(** * Telerivet Python client: the [Service] entity

    A shallow embedding of [telerivet/service.py].  Every method of
    [Service] builds a path and a parameter mapping and hands them to the
    API dispatcher ([self._api]); the embedding makes the dispatcher's
    request log and the Python exceptions explicit. *)

From Stdlib Require Import ZArith.
From stdpp Require Import base strings list gmap pretty.

Local Set Warnings "-register-all".

(** ** Python values *)

Inductive entity_class := Service | Contact | Message | ContactServiceState.

(** JSON-like Python values, plus entity objects.  A [dict] keeps its
    insertion order, so it is an association list; an entity carries its
    class, the data it was built from and its set of dirty field names. *)
Inductive pyval :=
| VNone
| VBool (b : bool)
| VInt (z : Z)
| VStr (s : string)
| VList (l : list pyval)
| VDict (d : list (string * pyval))
| VEntity (e : Entity)
with Entity :=
| MkEntity (cls : entity_class) (data : pyval) (dirty : gset string).

Definition entity_cls (e : Entity) : entity_class :=
  match e with MkEntity c _ _ => c end.
Definition entity_data (e : Entity) : pyval :=
  match e with MkEntity _ d _ => d end.
Definition entity_dirty (e : Entity) : gset string :=
  match e with MkEntity _ _ s => s end.

Inductive exn :=
| TypeError
| KeyError (key : string)
| AttributeError (name : string)
| InvalidParameterError (message : string)
| NotFoundError (message : string)
| PermissionError (message : string)
| APIError (message : string).

Inductive result (A : Type) :=
| Ok (a : A)
| Raise (x : exn).
Arguments Ok {A} a.
Arguments Raise {A} x.

(** ** Dictionaries *)

Fixpoint dict_get (k : string) (d : list (string * pyval)) : option pyval :=
  match d with
  | [] => None
  | (k', v) :: d' => if String.eqb k k' then Some v else dict_get k d'
  end.

(** [d[k] = v]: an existing key keeps its position, a new key goes last. *)
Fixpoint dict_set (k : string) (v : pyval) (d : list (string * pyval))
  : list (string * pyval) :=
  match d with
  | [] => [(k, v)]
  | (k', v') :: d' =>
      if String.eqb k k' then (k, v) :: d' else (k', v') :: dict_set k v d'
  end.

Definition dict_keys (d : list (string * pyval)) : list string := map fst d.

(** ** The Python operators the methods use *)

Fixpoint substring_of (k s : string) : bool :=
  String.prefix k s ||
  match s with
  | EmptyString => false
  | String _ s' => substring_of k s'
  end.

Definition is_str (k : string) (v : pyval) : bool :=
  match v with VStr s => String.eqb k s | _ => false end.

(** [k in v] for a string [k]. *)
Definition py_in (k : string) (v : pyval) : result bool :=
  match v with
  | VDict d => Ok (bool_decide (is_Some (dict_get k d)))
  | VList l => Ok (existsb (is_str k) l)
  | VStr s => Ok (substring_of k s)
  | _ => Raise TypeError
  end.

(** [v[k]] for a string [k]. *)
Definition py_getitem (v : pyval) (k : string) : result pyval :=
  match v with
  | VDict d => match dict_get k d with
               | Some x => Ok x
               | None => Raise (KeyError k)
               end
  | _ => Raise TypeError
  end.

(** [v[k] = x] for a string [k]; the updated object is returned. *)
Definition py_setitem (v : pyval) (k : string) (x : pyval) : result pyval :=
  match v with
  | VDict d => Ok (VDict (dict_set k x d))
  | _ => Raise TypeError
  end.

Fixpoint chars (s : string) : list pyval :=
  match s with
  | EmptyString => []
  | String c s' => VStr (String c EmptyString) :: chars s'
  end.

(** The items a [for] loop over [v] visits: the elements of a list, the
    keys of a dict, the characters of a string. *)
Definition py_iter (v : pyval) : result (list pyval) :=
  match v with
  | VList l => Ok l
  | VDict d => Ok (map VStr (dict_keys d))
  | VStr s => Ok (chars s)
  | _ => Raise TypeError
  end.

(** [s + v] for a string [s]: only a string can be concatenated. *)
Definition py_add_str (s : string) (v : pyval) : result string :=
  match v with
  | VStr t => Ok (s +:+ t)
  | _ => Raise TypeError
  end.

(** ** Requests *)

Inductive http_method := GET | POST | DELETE.

Record request := Request {
  req_method : http_method;
  req_path : string;
  req_params : option pyval
}.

◇ ◇ ◇ ◇ ◇ ◇ ◇

TASK BRIEF — Restate the listing word for word.

WRITTEN ANSWER —
(** * Telerivet Python client: the [Service] entity

    A shallow embedding of [telerivet/service.py].  Every method of
    [Service] builds a path and a parameter mapping and hands them to the
    API dispatcher ([self._api]); the embedding makes the dispatcher's
    request log and the Python exceptions explicit. *)

From Stdlib Require Import ZArith.
From stdpp Require Import base strings list gmap pretty.

Local Set Warnings "-register-all".

(** ** Python values *)

Inductive entity_class := Service | Contact | Message | ContactServiceState.

(** JSON-like Python values, plus entity objects.  A [dict] keeps its
    insertion order, so it is an association list; an entity carries its
    class, the data it was built from and its set of dirty field names. *)
Inductive pyval :=
| VNone
| VBool (b : bool)
| VInt (z : Z)
| VStr (s : string)
| VList (l : list pyval)
| VDict (d : list (string * pyval))
| VEntity (e : Entity)
with Entity :=
| MkEntity (cls : entity_class) (data : pyval) (dirty : gset string).

Definition entity_cls (e : Entity) : entity_class :=
  match e with MkEntity c _ _ => c end.
Definition entity_data (e : Entity) : pyval :=
  match e with MkEntity _ d _ => d end.
Definition entity_dirty (e : Entity) : gset string :=
  match e with MkEntity _ _ s => s end.

Inductive exn :=
| TypeError
| KeyError (key : string)
| AttributeError (name : string)
| InvalidParameterError (message : string)
| NotFoundError (message : string)
| PermissionError (message : string)
| APIError (message : string).

Inductive result (A : Type) :=
| Ok (a : A)
| Raise (x : exn).
Arguments Ok {A} a.
Arguments Raise {A} x.

(** ** Dictionaries *)

Fixpoint dict_get (k : string) (d : list (string * pyval)) : option pyval :=
  match d with
  | [] => None
  | (k', v) :: d' => if String.eqb k k' then Some v else dict_get k d'
  end.

(** [d[k] = v]: an existing key keeps its position, a new key goes last. *)
Fixpoint dict_set (k : string) (v : pyval) (d : list (string * pyval))
  : list (string * pyval) :=
  match d with
  | [] => [(k, v)]
  | (k', v') :: d' =>
      if String.eqb k k' then (k, v) :: d' else (k', v') :: dict_set k v d'
  end.

Definition dict_keys (d : list (string * pyval)) : list string := map fst d.

(** ** The Python operators the methods use *)

Fixpoint substring_of (k s : string) : bool :=
  String.prefix k s ||
  match s with
  | EmptyString => false
  | String _ s' => substring_of k s'
  end.

Definition is_str (k : string) (v : pyval) : bool :=
  match v with VStr s => String.eqb k s | _ => false end.

(** [k in v] for a string [k]. *)
Definition py_in (k : string) (v : pyval) : result bool :=
  match v with
  | VDict d => Ok (bool_decide (is_Some (dict_get k d)))
  | VList l => Ok (existsb (is_str k) l)
  | VStr s => Ok (substring_of k s)
  | _ => Raise TypeError
  end.

(** [v[k]] for a string [k]. *)
Definition py_getitem (v : pyval) (k : string) : result pyval :=
  match v with
  | VDict d => match dict_get k d with
               | Some x => Ok x
               | None => Raise (KeyError k)
               end
  | _ => Raise TypeError
  end.

(** [v[k] = x] for a string [k]; the updated object is returned. *)
Definition py_setitem (v : pyval) (k : string) (x : pyval) : result pyval :=
  match v with
  | VDict d => Ok (VDict (dict_set k x d))
  | _ => Raise TypeError
  end.

Fixpoint chars (s : string) : list pyval :=
  match s with
  | EmptyString => []
  | String c s' => VStr (String c EmptyString) :: chars s'
  end.

(** The items a [for] loop over [v] visits: the elements of a list, the
    keys of a dict, the characters of a string. *)
Definition py_iter (v : pyval) : result (list pyval) :=
  match v with
  | VList l => Ok l
  | VDict d => Ok (map VStr (dict_keys d))
  | VStr s => Ok (chars s)
  | _ => Raise TypeError
  end.

(** [s + v] for a string [s]: only a string can be concatenated. *)
Definition py_add_str (s : string) (v : pyval) : result string :=
  match v with
  | VStr t => Ok (s +:+ t)
  | _ => Raise TypeError
  end.

(** ** Requests *)

Inductive http_method := GET | POST | DELETE.

Record request := Request {
  req_method : http_method;
  req_path : string;
  req_params : option pyval
}.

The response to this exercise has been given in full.